Pick out each line in these entries that contains the string "lifecycle".

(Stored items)

◆ ◆ ◆ ◆

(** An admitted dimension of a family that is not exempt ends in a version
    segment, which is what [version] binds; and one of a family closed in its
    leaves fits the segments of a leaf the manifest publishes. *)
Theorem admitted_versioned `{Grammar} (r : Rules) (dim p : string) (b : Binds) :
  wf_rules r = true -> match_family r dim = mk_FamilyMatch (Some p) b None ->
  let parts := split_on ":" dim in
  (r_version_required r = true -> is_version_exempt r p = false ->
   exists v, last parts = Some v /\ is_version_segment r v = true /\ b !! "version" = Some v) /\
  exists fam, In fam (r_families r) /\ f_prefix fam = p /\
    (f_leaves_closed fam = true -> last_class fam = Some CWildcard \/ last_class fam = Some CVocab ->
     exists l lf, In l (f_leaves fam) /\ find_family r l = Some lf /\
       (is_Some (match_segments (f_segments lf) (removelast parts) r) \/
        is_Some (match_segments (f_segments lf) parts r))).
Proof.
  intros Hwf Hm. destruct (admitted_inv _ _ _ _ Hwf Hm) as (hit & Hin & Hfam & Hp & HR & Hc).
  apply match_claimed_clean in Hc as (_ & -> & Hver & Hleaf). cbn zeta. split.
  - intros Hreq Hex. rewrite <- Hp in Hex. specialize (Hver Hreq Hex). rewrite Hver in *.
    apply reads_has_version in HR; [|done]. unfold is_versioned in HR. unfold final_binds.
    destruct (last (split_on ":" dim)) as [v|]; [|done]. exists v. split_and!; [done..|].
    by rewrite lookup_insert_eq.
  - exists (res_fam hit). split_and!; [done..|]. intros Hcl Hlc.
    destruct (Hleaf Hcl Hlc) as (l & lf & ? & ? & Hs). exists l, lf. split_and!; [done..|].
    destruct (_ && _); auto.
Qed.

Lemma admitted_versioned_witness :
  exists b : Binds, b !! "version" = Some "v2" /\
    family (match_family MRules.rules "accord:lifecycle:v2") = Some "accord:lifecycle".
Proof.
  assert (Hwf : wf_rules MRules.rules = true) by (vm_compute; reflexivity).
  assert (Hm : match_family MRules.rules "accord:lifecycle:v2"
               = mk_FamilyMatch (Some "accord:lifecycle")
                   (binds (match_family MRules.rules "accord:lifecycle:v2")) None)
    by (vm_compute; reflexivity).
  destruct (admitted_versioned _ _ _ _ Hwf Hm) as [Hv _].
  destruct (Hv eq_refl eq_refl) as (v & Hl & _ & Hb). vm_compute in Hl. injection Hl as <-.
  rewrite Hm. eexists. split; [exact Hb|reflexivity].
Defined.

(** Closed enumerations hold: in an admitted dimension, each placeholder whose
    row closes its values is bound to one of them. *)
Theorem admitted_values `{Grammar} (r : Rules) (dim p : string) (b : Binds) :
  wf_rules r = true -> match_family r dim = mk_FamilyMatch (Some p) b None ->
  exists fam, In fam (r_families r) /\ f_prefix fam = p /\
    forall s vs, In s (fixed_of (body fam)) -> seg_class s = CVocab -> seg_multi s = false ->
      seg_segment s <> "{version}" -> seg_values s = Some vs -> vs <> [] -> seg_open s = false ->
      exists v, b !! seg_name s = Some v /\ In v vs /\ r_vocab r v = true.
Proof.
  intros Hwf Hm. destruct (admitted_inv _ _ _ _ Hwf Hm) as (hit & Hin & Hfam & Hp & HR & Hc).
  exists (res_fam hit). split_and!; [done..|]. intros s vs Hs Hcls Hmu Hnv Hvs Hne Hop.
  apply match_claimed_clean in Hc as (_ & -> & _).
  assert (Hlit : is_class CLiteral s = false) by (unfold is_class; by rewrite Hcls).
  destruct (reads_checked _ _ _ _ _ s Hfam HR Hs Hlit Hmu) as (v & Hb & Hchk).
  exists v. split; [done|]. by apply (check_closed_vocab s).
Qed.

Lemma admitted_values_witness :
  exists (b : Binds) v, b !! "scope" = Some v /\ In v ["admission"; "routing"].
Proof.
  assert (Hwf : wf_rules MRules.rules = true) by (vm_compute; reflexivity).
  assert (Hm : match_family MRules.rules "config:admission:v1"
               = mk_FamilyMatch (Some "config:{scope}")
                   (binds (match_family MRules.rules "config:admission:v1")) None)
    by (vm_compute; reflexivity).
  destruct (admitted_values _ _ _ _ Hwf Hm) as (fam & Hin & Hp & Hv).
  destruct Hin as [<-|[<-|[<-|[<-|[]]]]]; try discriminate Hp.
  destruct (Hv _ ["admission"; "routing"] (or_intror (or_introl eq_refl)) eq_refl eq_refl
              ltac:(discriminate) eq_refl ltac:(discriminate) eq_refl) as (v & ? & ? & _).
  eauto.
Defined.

◆ ◆ ◆ ◆

• TASK SOLUTION
    family (match_family MRules.rules "accord:lifecycle:v2") = Some "accord:lifecycle".
  assert (Hm : match_family MRules.rules "accord:lifecycle:v2"
               = mk_FamilyMatch (Some "accord:lifecycle")
                   (binds (match_family MRules.rules "accord:lifecycle:v2")) None)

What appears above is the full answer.